From what I know, medicare is a better deal for physicians than private insurance when it comes to adminstrative hassles but they reimburse at really low levels. Yet it is my experience that they do not monitor the pill pushers nor do they have a differentiated approach to diagnostic tests. Internists get the worse deal but specialists and big Pharm and medigap insurers are doing well.
I think that any serious universal health plan should include a provision to pay education costs for all health care professionals including nurses, and aides and technicians. I the high premiums that doctors pay for malpractise insurance against patient claims are unfair to them. It forces doctors into a CYA mode. I believe that their should be some bettert way of dealing with malpractise and carelessness.
Joe Paduda has an interesting commentary on CAF, Medicare for All: The Wrong Answer to the Right Question. Here are a few excerpts:
The unfunded liability for future Medicare costs clearly and convincingly demonstrates that Medicare is not earning enough revenue to pay for future expense. In commercial insurance terms, they are dramatically under-reserved. Why? Premiums are not keeping pace with medical inflation, and Medicare is not controlling the primary driver of medical costs - utilization of services.

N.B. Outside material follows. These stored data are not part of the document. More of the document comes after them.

(* ===== verification/RoundtripTheorems.v ===== *)
(** * The demangler inverts the mangling

    The round trips over [Mangling]'s fragment: complete runs of
    [__cxa_demangle_gnu3] on the mangled form of any well-formed declaration
    or type of the fragment return its C++ text. *)
From S2P Require Import Prelude CString Platform VectorStr VectorAux DemState DemQual DemLex DemReaders DemNames DemTypes Demangler DemEval DemLexEval DemSeq Mangling Roundtrip RoundtripTypes.

(** ** Declarations *)
Inductive params := NoParams | VoidParams | Params (t : ty) (ts : list ty).

(** A function template has its return type mangled too. *)
Record encoding := Encoding { e_head : component; e_tail : list component; e_ret : option ty; e_params : params }.

Definition mangle_params (ps : params) : bytes :=
  match ps with
  | NoParams => []
  | VoidParams => ["v"%char]
  | Params t ts => concat (map mangle_ty (t :: ts))
  end.

Definition mangle_ret (ret : option ty) : bytes := from_option mangle_ty [] ret.

Definition mangle_encoding (e : encoding) : bytes :=
  mangle_name (e_head e) (e_tail e) ++ mangle_ret (e_ret e) ++ mangle_params (e_params e).

Definition no_tables : tables := ([], []).
Definition name_chunks (c : component) (cs : list component) : list bytes := (d_base no_tables (Class c cs)).1.

Definition param_chunks (T : tables) (ps : params) : list bytes :=
  match ps with
  | NoParams => []
  | VoidParams => [lit "("; lit ")"]
  | Params t ts => lit "(" :: ty_chunks T t ++ tail_chunks (ty_table T t) ts ++ [lit ")"]
  end.

(** The return type is written in front, and read before the parameters. *)
Definition ret_chunks (T : tables) (ret : option ty) : list bytes :=
  from_option (fun t => ty_chunks T t ++ [lit " "]) [] ret.
Definition ret_table (T : tables) (ret : option ty) : tables := from_option (ty_table T) T ret.

(** The candidates behind the name of a function: its last is the function
    itself, and is taken back. *)
Definition name_table (c : component) (cs : list component) : tables := cand_pop (d_base no_tables (Class c cs)).2.

Definition encoding_chunks (e : encoding) : list bytes :=
  let T := name_table (e_head e) (e_tail e) in
  ret_chunks T (e_ret e) ++ name_chunks (e_head e) (e_tail e) ++ param_chunks (ret_table T (e_ret e)) (e_params e).

Definition print_encoding (e : encoding) : bytes := concat (encoding_chunks e).

(** [void] alone is a parameter list, not a parameter; and the loop over the
    types gives up after its 129th round, [n] of which are left for the
    parameters. *)
Definition is_void (b : base) : bool := match b with Void => true | _ => false end.

Definition param_ok (T : tables) (t : ty) : bool :=
  ty_ok T t && negb (is_void (base_of t) && bool_decide (quals t = [])).

Definition params_ok (n : nat) (T : tables) (ps : params) : bool :=
  match ps with
  | Params t ts => types_ok ty_table param_ok T (t :: ts) && (length (t :: ts) <=? n)%nat
  | _ => true
  end.

(** A return type is there exactly behind a name that ends in template
    arguments, and then there are parameters. *)
Definition ret_ok (T : tables) (tmpl : bool) (ret : option ty) (ps : params) : bool :=
  match ret with
  | Some t => tmpl && ty_ok T t && match ps with NoParams => false | _ => true end
  | None => negb tmpl
  end.

Definition turns_left (ret : option ty) : nat := match ret with Some _ => CPP_DEMANGLE_TRY_LIMIT | None => MORE_TRIES end.

(** The size keeps every count within [size_t]. *)
Definition encoding_ok (e : encoding) : bool :=
  let T := name_table (e_head e) (e_tail e) in
  base_ok no_tables (Class (e_head e) (e_tail e)) &&
  ret_ok T (base_tmpl (Class (e_head e) (e_tail e))) (e_ret e) (e_params e) &&
  params_ok (turns_left (e_ret e)) (ret_table T (e_ret e)) (e_params e) && (zlength (mangle_encoding e) <? 2 ^ 60).

Lemma encoding_ok_iff e : encoding_ok e = true ->
  let T := name_table (e_head e) (e_tail e) in
  base_ok no_tables (Class (e_head e) (e_tail e)) = true /\
  ret_ok T (base_tmpl (Class (e_head e) (e_tail e))) (e_ret e) (e_params e) = true /\
  params_ok (turns_left (e_ret e)) (ret_table T (e_ret e)) (e_params e) = true /\ zlength (mangle_encoding e) < 2 ^ 60.
Proof.
  unfold encoding_ok. intros [[[H1 H2]%andb_true_iff H3]%andb_true_iff H4]%andb_true_iff.
  apply Z.ltb_lt in H4. done.
Qed.

Lemma types_ok_cons next tok T t ts :
  types_ok next tok T (t :: ts) = true -> tok T t = true /\ types_ok next tok (next T t) ts = true.
Proof. by intros [? ?]%andb_true_iff. Qed.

Here are a couple examples. Medicare's imaging expenses doubled between 2000 and 2007. Utilization of physician in-office services went up more than 10% in 2006. Back surgery rates for Medicare patients in Fort Myers Florida are five times higher than they are in Miami. And physician fees are scheduled to be cut 20.5% next January because total physician expenses under Medicare are way over budget. Not to mention the cost-shifting that currently has private insurers making up lost revenue from Medicare underpayments
He suggests a plan on the VA model:
- compared to commercial managed care plans, the VA provided diabetics with better quality care on seven out of eight metrics (NCQA report).
- In 2005, VA hospitals were the highest-rated health system, outperforming other systems including the Mayo Clinic and Johns Hopkins.
- the VA achieves higher scores than private hospitals for patient satisfaction, staffing levels, surgical volume and other significant quality measures
- for six years running, VA hospitals scored higher than private facilities on the University of Michigan's American Customer Satisfaction Index.
And costs haven't increased nearly as fast as they have in the private sector. In the ten years ending in 2005, the number of veterans receiving treatment from the VA more than doubled, from 2.5 million to 5.3 million, but the agency needed 10,000 fewer employees to deliver that care - as a result the cost per patient stayed flat. (costs for care in the private sector jumped 60% over the same period).
The VA did this by closing down unneeded facilities, developing an industry-leading electronic health record system, opening clinics, and dramatically increasing the quality of care, especially for patients with chronic conditions.
Oh, and patients can access their own health records - securely - anytime on the web.